Exercise aim ▸ Scan the entries for "with". Every line that holds it is to be copied.

Records for the task ▸

........

Lemma in_heap_insert h h' k M M' a n : h_majors h !! k = Some M -> maj_size M' = maj_size M ->
  h_majors h' = <[k := M']> (h_majors h) -> in_heap h a n = true -> in_heap h' a n = true.
Proof.
  intros Hk Es Eh Hin. eapply in_heap_ext; [exact Hin|]. intros k' M0 Hk'. rewrite Eh.
  destruct (decide (k' = k)) as [->|Hne].
  - exists M'. rewrite lookup_insert_eq. split; [done|]. congruence.
  - exists M0. by rewrite lookup_insert_ne.
Qed.

(** ** Alignment *)

Lemma align_diff q : 0 <= q ->
  align_up q = q + (if decide (Z.land q 15 = 0) then 0 else 16 - Z.land q 15).
Proof.
  intros Hq. unfold align_up, ALIGNMENT. change 15 with (Z.ones 4). rewrite Z.land_ones by lia.
  change (2 ^ 4) with 16. case_decide; lia.
Qed.

Lemma ALIGN_spec h x : 0 <= al_at x -> al_at x + 72 <= 2 ^ 64 ->
  in_heap h (al_ptr x - ALIGN_INFO) 1 = true ->
  ALIGN h (al_at x + sizeof_minor)
    = Ok (set_bytes h (<[al_ptr x - ALIGN_INFO := al_ptr x - (al_at x + sizeof_minor)]> (h_bytes h)), al_ptr x).
Proof.
  intros Hx H64 Hin. destruct (al_ptr_spec x Hx) as [_ Hp]. unfold ALIGN, ALIGN_INFO, ALIGNMENT, sizeof_minor in *.
  change (16 - 1) with 15. rewrite (wrapu_small 64 (al_at x + 40 + 16)) by lia.
  set (d := if decide (Z.land (al_at x + 40 + 16) 15 = 0) then 0 else 16 - Z.land (al_at x + 40 + 16) 15).
  assert (al_ptr x = al_at x + 40 + 16 + d) as Ep by (unfold al_ptr; apply align_diff; lia).
  rewrite <- Ep. rewrite (wrapu_small 64 (al_ptr x)) by lia. rewrite wrapu_small by lia.
  unfold store_byte. rewrite Hin. cbn [bind]. rewrite wrapu_small by lia.
  repeat f_equal. lia.
Qed.

(** ** Finishing an allocation *)

(** A request that the 32-bit fields can hold. *)
Definition small (req : Z) : Prop := 0 <= req < 2 ^ 31.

........

Answer to this problem ▸
  intros Hq. unfold align_up, ALIGNMENT. change 15 with (Z.ones 4). rewrite Z.land_ones by lia.
  change (2 ^ 4) with 16. case_decide; lia.
  change (16 - 1) with 15. rewrite (wrapu_small 64 (al_at x + 40 + 16)) by lia.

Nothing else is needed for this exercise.